This gave me a rapid education in how to find the information necessary to familiarize myself with the environment, dig in to identify the risks that matter, and put together remediation plans that address short, medium, and long term goals. In these engagements, clients were paying for a security assessment, but to execute them was an exercise in orienteering.
Over the course of a career in cloud security, you’ll likely find yourself walking into a new environment and needing to rapidly orient yourself to both mitigate the biggest risks and also develop a roadmap towards a sustainable, secure future. There are a variety of ways the methodology I’ve defined can be applied, including:
- Consulting engagements
- A new job
- A new team
- A merger or an acquisition
- A fresh assessment of your current environment.
In order to thoughtfully analyze cloud environments, it’s crucial we understand why they tend to be inconsistently architected and secured.
Securosis, a really incredible information security research and advisory firm, has broken out four common patterns of cloud adoption. I highly recommend their whole blog post, but the following is an excerpted version of their analysis:
Note the trend. In three of the four patterns, security lags behind cloud adoption, with high or variable risk.

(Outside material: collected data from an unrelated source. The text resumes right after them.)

Definition param_type (it : KdocItem) (p : string) : string := dget_or (it_parametertypes it) p "".
(** The parameter of a function, with its description. *)
Definition param_pieces (it : KdocItem) (p : string) : list string :=
  literal (if (param_type it p =? "")%string then p else param_type it p)
  :: match dget (it_parameterdescs it) (re_sub RestFormat.re_array_tail "" p 0) with
     | Some desc => if (desc =? undescribed)%string then [no_description] else described desc
     | None => [no_description]
     end.
Definition is_macro (it : KdocItem) : bool := truth (KdocItem_get it "func_macro" (VBool false)).
Definition is_typedef (it : KdocItem) : bool := truth (KdocItem_get it "typedef" VNone).
Definition signature (it : KdocItem) : string :=
  (if is_macro it then it_name it
   else (match KdocItem_get it "functiontype" VNone with
         | VStr (String _ _ as t) => t +:+ " " | _ => "" end) +:+ it_name it +:+ " (")
  +:+ join ", " (map (param_type it) (it_parameterlist it)) +:+ (if is_macro it then "" else ")").
Definition function_pieces (excluded : list string) (it : KdocItem) : list string :=
  let ft := truth (KdocItem_get it "functiontype" VNone) in
  (if is_typedef it || negb ft
   then [".. c:macro:: " +:+ it_name it +:+ nl +:+ nl] ++ (if is_typedef it then purpose_pieces it else [])
        ++ ["``" +:+ signature it +:+ "``" +:+ nl +:+ nl]
   else [".. c:function:: " +:+ signature it +:+ nl +:+ nl])
  ++ (if is_typedef it then [] else purpose_pieces it)
  ++ (match it_parameterlist it with [] => [] | _ => [heading "Parameters"] end)
  ++ flat_map (param_pieces it) (it_parameterlist it)
  ++ section_pieces excluded true it.
(** A constant of an enum. *)
Definition constant_pieces (it : KdocItem) (p : string) : list string :=
  literal p :: (let desc := dget_or (it_parameterdescs it) p "" in
                if (desc =? undescribed)%string then [no_description] else described desc).
Definition enum_pieces (excluded : list string) (it : KdocItem) : list string :=
  [".. c:enum:: " +:+ it_name it +:+ nl +:+ nl] ++ purpose_pieces it ++ [heading "Constants"]
  ++ flat_map (constant_pieces it) (it_parameterlist it) ++ section_pieces excluded true it.
Definition var_pieces (excluded : list string) (it : KdocItem) : list string :=
  [".. c:macro:: " +:+ it_name it +:+ nl +:+ nl;
   "``" +:+ py_str (KdocItem_get it "full_proto" VNone) +:+ "``" +:+ nl +:+ nl]
  ++ purpose_pieces it
  ++ (let v := dget_or (it_other_stuff it) "default_val" VNone in
      if truth v then heading "Initialization" :: described ("default: ``" +:+ py_str v +:+ "``") else [])
  ++ section_pieces excluded true it.
Definition typedef_pieces (excluded : list string) (it : KdocItem) : list string :=
  [".. c:type:: " +:+ it_name it +:+ nl +:+ nl] ++ purpose_pieces it ++ section_pieces excluded true it.
(** A member of a structure: those without a description are left out. *)
Definition member_pieces (it : KdocItem) (p : string) : list string :=
  if (p =? "")%string || startswith "#" p then []
  else
    let desc := dget_or (it_parameterdescs it) (RestFormat.before_bracket p) "" in
    if (desc =? undescribed)%string then [] else literal p :: described desc.
(** Its definition: a tabulation is replaced by the line prefix. *)
Definition definition_pieces (it : KdocItem) : list string :=
  match KdocItem_get it "definition" (VStr "") with VStr t => split_char TAB t | _ => [] end.
Definition struct_pieces (excluded : list string) (it : KdocItem) : list string :=
  [".. c:" +:+ it_type it +:+ ":: " +:+ it_name it +:+ nl +:+ nl] ++ purpose_pieces it
  ++ ["**Definition**::" +:+ nl +:+ nl] ++ [it_type it +:+ " " +:+ it_name it +:+ " {" +:+ nl]
  ++ definition_pieces it ++ ["};" +:+ nl +:+ nl] ++ [heading "Members"]
  ++ flat_map (member_pieces it) (it_parameterlist it) ++ section_pieces excluded true it.

(** What the text of an item has, in order, for the object [o]. *)
Definition item_pieces (o : OutputFormat) (it : KdocItem) : list string :=
  let dtype := it_type it in
  if (dtype =? "doc")%string
  then section_pieces (of_nosymbol o) (negb (bool_decide (of_out_mode o = OUTPUT_INCLUDE))) it
  else if (dtype =? "function")%string then function_pieces (of_nosymbol o) it
  else if (dtype =? "enum")%string then enum_pieces (of_nosymbol o) it
  else if (dtype =? "var")%string then var_pieces (of_nosymbol o) it
  else if (dtype =? "typedef")%string then typedef_pieces (of_nosymbol o) it
  else struct_pieces (of_nosymbol o) it.
(** The text of some items: one text for each, with its pieces. *)
Definition items_text (o : OutputFormat) (items : list KdocItem) (text : string) : Prop :=
  ∃ texts, text = sconcat texts ∧ Forall2 (λ it s, in_order (item_pieces o it) s) items texts.

(** ** The judgement

    A normal end of [m], from an object with the filters of [o0], has a value that
    satisfies [Q], keeps the filters, and adds a text with the pieces [ps]. *)
Section Prints.
Context (o0 : OutputFormat).
Definition prints_val {A} (ps : list string) (m : Out A) (Q : A → Prop) : Prop :=
  ∀ o o' a, filters o = filters o0 → m o = (o', Ok a) →
    Q a ∧ filters o' = filters o0 ∧ ∃ s, of_data o' = of_data o +:+ s ∧ in_order ps s.
Abbreviation prints ps m := (prints_val ps m (λ _, True)).

Lemma prints_bind {A B} ps qs (m : Out A) (k : A → Out B) Q R :
  prints_val ps m Q → (∀ a, Q a → prints_val qs (k a) R) → prints_val (ps ++ qs) (m ≫= k) R.
Proof.
  intros Hm Hk o o' b Ho. unfold mbind, ST_bind. destruct (m o) as [o1 [a|x]] eqn:E; [|done].
  destruct (Hm o o1 a Ho E) as (Ha & Ho1 & s & Hs & Hps). intros Hb.
  destruct (Hk a Ha o1 o' b Ho1 Hb) as (Hr & Ho' & t & Ht & Hqs). split; [done|]. split; [done|].
  exists (s +:+ t). rewrite Ht, Hs, sapp_assoc. split; [done|]. by apply in_order_app.
Qed.
Lemma prints_weaken {A} ps (m : Out A) Q : prints_val ps m Q → prints_val [] m Q.
Proof.
  intros H o o' a Ho E. destruct (H o o' a Ho E) as (Hq & Hf & s & Hs & _). split; [done|]. split; [done|].
  by exists s.
Qed.
Lemma prints_skip {A B} ps qs (m : Out A) (k : A → Out B) Q R :
  prints_val ps m Q → (∀ a, Q a → prints_val qs (k a) R) → prints_val qs (m ≫= k) R.
Proof. intros Hm. exact (prints_bind [] qs m k Q R (prints_weaken _ _ _ Hm)). Qed.
Lemma prints_ret {A} (a : A) (Q : A → Prop) : Q a → prints_val [] (mret a) Q.
Proof. intros Ha o o' b Ho [= <- <-]. split; [done|]. split; [done|]. exists "". by rewrite sapp_nil_r. Qed.
Lemma prints_raise {A} ps x (Q : A → Prop) : prints_val ps (raise x) Q.
Proof. done. Qed.
Lemma prints_gets {A} (f : OutputFormat → A) (Q : A → Prop) : (∀ a, Q a) → prints_val [] (gets f) Q.
Proof. intros HQ o o' b Ho [= <- <-]. split; [done|]. split; [done|]. exists "". by rewrite sapp_nil_r. Qed.
Lemma prints_get {B} ps (k : OutputFormat → Out B) Q :
  (∀ o, filters o = filters o0 → prints_val ps (k o) Q) → prints_val ps (get ≫= k) Q.
Proof. intros H o o' b Ho E. exact (H o Ho o o' b Ho E). Qed.
Lemma prints_lift {A} (r : res A) : prints_val [] (lift_res r) (λ a, r = Ok a).
Proof. intros o o' b Ho [= <- ->]. split; [done|]. split; [done|]. exists "". by rewrite sapp_nil_r. Qed.
Lemma prints_emit ps text : in_order ps text → prints ps (emit text).
Proof. intros H o o' [] Ho [= <-]. split; [done|]. split; [done|]. by exists text. Qed.
Lemma prints_modify f : (∀ o, filters (f o) = filters o) → (∀ o, of_data (f o) = of_data o) → prints [] (modify f).
Proof.
  intros Hf Hd o o' [] Ho [= <-]. split; [done|]. split; [by rewrite Hf|]. exists "". by rewrite Hd, sapp_nil_r.
Qed.
Lemma prints_set p : prints [] (set_prefix p).
Proof. by apply prints_modify. Qed.
Lemma prints_when (b : bool) (m : Out unit) ps : prints ps m → prints (if b then ps else []) (when b m).
Proof. intros H. destruct b; [exact H | by apply prints_ret]. Qed.
Lemma prints_for_each {A} (l : list A) (ps : A → list string) body :
  (∀ x, x ∈ l → prints (ps x) (body x : Out unit)) → prints (flat_map ps l) (for_each l body).
Proof.
  induction l as [|x l IH]; intros H; cbn [flat_map for_each]; [by apply prints_ret|].
  eapply prints_bind; [apply H; left | intros _ _; apply IH; intros; apply H; by right].
Qed.
Lemma prints_lineno ln : prints [] (RestFormat.print_lineno ln).
Proof.
  unfold RestFormat.print_lineno. eapply prints_skip; [by apply (prints_gets _ (λ _, True))|]. intros b _.
  pose proof (prints_when b (emit (".. LINENO " +:+ zint_str (ln + 1) +:+ nl)) []) as H.
  destruct b; apply H; by apply prints_emit.
Qed.
Lemma prints_highlight text : prints (described text) (RestFormat.output_highlight text).
Proof.
  unfold RestFormat.output_highlight, described. eapply prints_skip; [by apply (prints_gets _ (λ _, True))|].
  intros prefix _. generalize (split_char NL (strip_char NL (RestFormat.highlighted RestFormat.highlights text))).
  intros l. induction l as [|x l IH]; cbn [map for_each]; [by apply prints_ret|].
  apply (prints_bind [_] _ _ _ (λ _, True)); [|done]. apply prints_emit.
  exists prefix, "". by rewrite sapp_nil_r.
Qed.
Lemma prints_bold section : prints [heading section] (RestFormat.bold_section section).
Proof.
  unfold RestFormat.bold_section. eapply prints_skip; [by apply (prints_gets _ (λ _, True))|]. intros prefix _.
  apply prints_emit. exists prefix, "". by rewrite sapp_nil_r.
Qed.

Lemma prints_then {A B} ps (m : Out A) (k : A → Out B) Q R :
  prints_val ps m Q → (∀ a, Q a → prints_val [] (k a) R) → prints_val ps (m ≫= k) R.
Proof. intros Hm Hk. rewrite <- (app_nil_r ps). by apply (prints_bind ps [] m k Q). Qed.
(** Steps that write no piece. *)
Lemma prints_set_k {B} ps p (k : Out B) Q : prints_val ps k Q → prints_val ps (set_prefix p ;; k) Q.
Proof. intros H. eapply prints_skip; [apply prints_set|]. by intros _ _. Qed.
Lemma prints_lineno_k {B} ps ln (k : Out B) Q :
  prints_val ps k Q → prints_val ps (RestFormat.print_lineno ln ;; k) Q.
Proof. intros H. eapply prints_skip; [apply prints_lineno|]. by intros _ _. Qed.
Lemma prints_text_k {B} ps t (k : Out B) Q : prints_val ps k Q → prints_val ps (emit t ;; k) Q.
Proof. intros H. eapply prints_skip; [by apply (prints_emit [])|]. by intros _ _. Qed.
Lemma prints_prefix_k {B} ps (k : string → Out B) Q :
  (∀ p, prints_val ps (k p) Q) → prints_val ps (gets of_lineprefix ≫= k) Q.
Proof. intros H. eapply prints_skip; [by apply (prints_gets _ (λ _, True))|]. intros p _. apply H. Qed.
Lemma prints_lift_k {A B} ps (r : res A) (k : A → Out B) Q :
  (∀ a, r = Ok a → prints_val ps (k a) Q) → prints_val ps (lift_res r ≫= k) Q.
Proof. intros H. eapply prints_skip; [apply prints_lift | exact H]. Qed.
(** One that writes [ps]. *)
Lemma prints_seq {B} ps qs (m : Out unit) (k : Out B) Q :
  prints ps m → prints_val qs k Q → prints_val (ps ++ qs) (m ;; k) Q.
Proof. intros Hm Hk. apply (prints_bind ps qs m _ (λ _, True)); [done|]. by intros _ _. Qed.
Lemma prints_end ps (m k : Out unit) : prints ps m → prints [] k → prints ps (m ;; k).
Proof. intros Hm Hk. apply (prints_then ps m _ (λ _, True)); [done|]. by intros _ _. Qed.
Lemma prints_tail p a : prints [p] (emit (a +:+ p)).
Proof. apply prints_emit, in_order_end. Qed.

(** Skips the steps that write no piece. *)
Ltac prints_go :=
  repeat match goal with
  | |- prints_val _ (set_prefix _ ;; _) _ => apply prints_set_k
  | |- prints_val _ (RestFormat.print_lineno _ ;; _) _ => apply prints_lineno_k
  | |- prints_val _ (gets of_lineprefix ≫= _) _ => apply prints_prefix_k; intros ?
  end.

Lemma prints_section it (b : bool) :
  prints (section_pieces (of_nosymbol o0)
            (if b then negb (bool_decide (of_out_mode o0 = OUTPUT_INCLUDE)) else true) it)
    (RestFormat.out_section it b).
Proof.
  unfold RestFormat.out_section, section_pieces. apply prints_end; [|by apply prints_emit].
  apply prints_for_each. intros [section text] _. apply prints_get. intros o Ho.
  unfold filters in Ho. injection Ho as Hm _ Hn _ _. rewrite Hm, Hn.
  destruct (smem section (of_nosymbol o0)); [by apply prints_ret|].
  apply prints_seq.
  - destruct b; [|apply prints_bold]. destruct (negb _); [|by apply prints_ret].
    apply prints_text_k, prints_bold.
  - prints_go. apply prints_end; [apply prints_highlight | by apply prints_emit].
Qed.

Unless an organization is believed to have exceptional cloud maturity, it’s a fair expectation that upon gaining access you’ll find a broad array of security risks, misconfigurations, and security debt entwined with technical debt.
Cloud Architecture Security Best Practices
The cloud is a relatively new concept, with standards and best practices that are elastic and evolving. Now, if we’re going to critique the current state of an environment, we need a clear and well-founded definition of the target end state.
“What Does Good Look Like” in cloud security?
This can be a hard question in cloud architecture, due to:
- Emergent standards
- Broad configurability and customization
- High complexity ceiling
- More services than any person could learn: 200+ in AWS, 150 of which have a security chapter
- Limitations on the platform side of the shared responsibility model that are poorly, inconsistently documented (See: Matt Fuller’s The Shared Responsibility Model for Cloud Security is Broken)
Note: From here on out, I’m going to use AWS for all examples. However, we’re going to be talking principles, nothing that shouldn’t be applicable to other cloud providers … even Oracle.
AWS Architecture Security Best Practices
So, what does good look like in AWS? What comes to mind when I say “AWS architecture security best practices”?
Maybe it is the AWS Well-Architected Framework - including the security pillar?
Or maybe the prescriptive AWS Security Reference Architecture, “a holistic set of guidelines for deploying the full complement of AWS security services in a multi-account environment”?
For more recent cloud adopters, maybe it is AWS Control Tower? “The easiest way to set up and govern a secure, multi-account AWS environment” … that only supports a narrow set of requirements and generally is only applicable for greenfield deployments.
“Best Practice” has Evolved over Time
Part of the complexity here is the fact that in the last 10 years - AWS (and every cloud provider) has been rapidly improving and iterating on its recommendations, building new features for security and security orchestration.
You’ll often see permanent architectural evidence on when an organization started its cloud journey.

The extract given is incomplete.